Section: New Results
Keywords : AUC-based Learning, Feature Selection, Human Computer Interaction and Visual Data Mining (human-machine interaction and visual data mining, visual data mining, human computer interaction), Methodological aspects, Meta-learning and Competence Maps (meta-learning, competence maps), Inductive Logic Programming, Constraint Satisfaction and Phase Transition (constraint satisfaction, phase transition), Bounded Relational Reasoning, Phase Transitions.
Fundamentals of Machine Learning, Knowledge Extraction and Data Mining
Abstract: This theme focuses on machine learning, knowledge discovery and data mining (ML/KDD/DM), investigating: i) the learning criteria; ii) the selection of features and hypotheses; iii) the randomized and quasi- randomized selection of examples; iv) the specificities of relational learning, in relation with phase transitions; v) the Multi-Armed Bandit framework.
Many activities below will refer to the PASCAL (Pattern Analysis, Statistical Modelling and Computational Learning) Network of Excellence (http://www.pascal-network.org ), 2003-2007, which involves most major research groups in ML in Europe, including TAO and SEQUEL from INRIA Futurs. M. Sebag, in charge of the Université Paris-Sud site in Pascal, is manager of the Pascal Challenge programme and member of the Pascal Steering Committee.
New learning criteria
The flexible and effective evolutionary optimization (EC) framework enables us to explore new and non-convex learning criteria. The combinatorial Area Under the ROC Curve (AUC criterion) is optimized by the ROC-based GEnetic learneR (ROGER) algorithm, which has been successfully applied to bio-informatics and text mining, to ranking candidate terms during the terminology extraction step(Preference Learning in Terminology Extraction: A ROC-based approach. J. Aze, M. Roche, Y. Kodratoff, M. Sebag In Applied Stochastic Models and Data Analysis (AMSDA), 2005.). ROGER has been extended to other criteria, motivated by low quality datasets in bioinformatics and inspired by the Energy-based learning framework proposed by Y. Le Cun (2006); these criteria are investigated by A. Rimmel (PhD student under A. Cornuéjols' and M. Sebag's supervision). Along the same line, the search for stable patterns in spatio-temporal data mining was formalized as a multi-objective multi-modal optimization problem, applied to functional brain imaging(A Multi-Objective Multi-Modal Optimization Approach for Mining Stable Spatio-Temporal Patterns. M. Sebag and N. Tarrisson and O. Teytaud and S. Baillet and J. Lefevre In Proc. Int. Conf. on Artificial Intelligence, IJCAI 2005, L. Kaelbling Ed, 2005. IOS Press pp 859-864) (ACI NIM NeuroDyne contract, in coll. with Hôpital La Pitié Salpétrière, LENA). In this perspective, the discriminant power of a hypothesis/pattern is handled as one among the objectives  (invited Keynote speech at COGIS 2006).
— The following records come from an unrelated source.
(* ===== verification/Migrate.v ===== *)
(** * Schema migration: tenancy/migrate.go and orchestrator/internal/store/migrate.go

    The two runners are the same program up to the texts of their errors and the
    name of their bookkeeping table; the orchestrator's also dials and closes its
    connection.  The connection is the interface [migE]; a Postgres server, with
    its advisory lock, transactions, statement errors and lost connections, is the
    relation [pg_do] on the shared database and the session of one connection.
    Any number of starters run concurrently ([lpool_step]). *)
From S2P Require Export GoLib.
From stdpp Require Import sorting.
#[local] Open Scope Z_scope.

(** ** The migration files *)

Record migrationFile := { mf_Version : Z; mf_Name : string; mf_SQL : string }.

#[export] Instance migrationFile_eq_dec : EqDecision migrationFile.
Proof. solve_decision. Defined.

Definition by_version (a b : migrationFile) : Prop := mf_Version a <= mf_Version b.
#[export] Instance by_version_dec a b : Decision (by_version a b).
Proof. unfold by_version. apply _. Defined.

(** The directory: each entry with the outcome of reading it. *)
Fixpoint load_entries (seen : gmap Z string) (out : list migrationFile)
    (entries : list (string * result string)) : result (list migrationFile) :=
  match entries with
  | [] => Ok out
  | (name, data) :: entries' =>
      if negb (HasSuffix name ".up.sql") then load_entries seen out entries'
      else match Cut name "_" with
      | None => Err (EMsg ("migration " +:+ name +:+ ": name must be <version>_<label>.up.sql"))
      | Some (prefix, _) =>
          match Atoi prefix with
          | None => Err (EMsg ("migration " +:+ name +:+ ": version prefix is not numeric"))
          | Some v =>
              match seen !! v with
              | Some prev => Err (EMsg ("migration " +:+ name +:+ ": duplicate version with " +:+ prev))
              | None =>
                  match data with
                  | Err _ => Err (EMsg ("read migration " +:+ name))
                  | Ok raw => load_entries (<[v := name]> seen)
                                (out ++ [{| mf_Version := v; mf_Name := name; mf_SQL := raw |}]) entries'
                  end
              end
          end
      end
  end.

(** [sort.Slice] by version; versions are distinct, so every sort gives the same. *)
Definition loadMigrations (entries : result (list (string * result string)))
    : result (list migrationFile) :=
  match entries with
  | Err _ => Err (EMsg "read migrations dir")
  | Ok entries =>
      out ← load_entries ∅ [] entries;
      match out with
      | [] => Err (EMsg "no migrations embedded")
      | _ => Ok (merge_sort by_version out)
      end
  end.

(** ** The runner *)

Inductive connE : Type -> Type :=
| Connect : connE ()
| AdvisoryLock : connE ()
| AdvisoryUnlock : connE ()
| CreateTable : connE ()                        (* CREATE TABLE IF NOT EXISTS *)
| ReadVersions : connE (list Z)                 (* Query, Scan and rows.Err *)
| Begin : connE ()
| ExecSQL (m : migrationFile) : connE ()        (* tx.Exec(m.SQL) *)
| InsertVersion (m : migrationFile) : connE ()  (* tx.Exec(INSERT version, name) *)
| Commit : connE ()
| Rollback : connE ()
| CloseConn : connE ().

Abbreviation migE := (res connE).

Definition rolled_back (msg : string) : prog migE (result ()) :=
  _ ← call (R Rollback); Ret (Err (EMsg msg)).

Definition apply_one (m : migrationFile) : prog migE (result ()) :=
  try_as ("begin migration " +:+ mf_Name m) (R Begin) (fun _ =>
    done ← call (R (ExecSQL m));
    match done with
    | Err _ => rolled_back ("apply migration " +:+ mf_Name m)
    | Ok _ =>
        recorded ← call (R (InsertVersion m));
        match recorded with
        | Err _ => rolled_back ("record migration " +:+ mf_Name m)
        | Ok _ => try_as ("commit migration " +:+ mf_Name m) (R Commit) (fun _ => Ret (Ok ()))
        end
    end).

Fixpoint apply_pending (applied : list Z) (migs : list migrationFile) : prog migE (result ()) :=
  match migs with
  | [] => Ret (Ok ())
  | m :: migs' =>
      if bool_decide (mf_Version m ∈ applied) then apply_pending applied migs'
      else
        r ← apply_one m;
        match r with
        | Err e => Ret (Err e)
        | Ok _ => apply_pending applied migs'
        end
  end.

(** What runs under the lock, which is released at the end whatever happened. *)
Definition locked (migs : list migrationFile) : prog migE (result ()) :=
  try_as "advisory lock" (R AdvisoryLock) (fun _ =>
    r ← try_as "migrations table" (R CreateTable) (fun _ =>
          try_as "read applied migrations" (R ReadVersions) (fun applied => apply_pending applied migs));
    _ ← call (R AdvisoryUnlock);
    Ret r).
Interestingly, EC can most naturally be used to generate many hypotheses (each run provides a new hypothesis, conditionally independent of the others given the dataset). These hypotheses can be plugged for free in an ensemble learning setting, with significant gains in terms of accuracy.
This line of research differs from the mainstream ML, mostly considering convex criteria for the sake of solution unicity and optimization feasibility. Interestingly, while recent advances in ML have been concerned with integrating the AUC criterion in the convex optimization setting through a quadratic number of constraints (Joachims 2005), one switches to greedy heuristics in order to keep the computational cost under acceptable limits.
Criteria and bounds
Learning Bayesian Networks (BN) mixes non-parametric and parametric learning, as one must identify the structure of the network together with its weights (conditional dependency tables). S. Gelly and O. Teytaud have proposed a new complexity measure, accounting for the non-parametric complexity besides the standard number of weights  .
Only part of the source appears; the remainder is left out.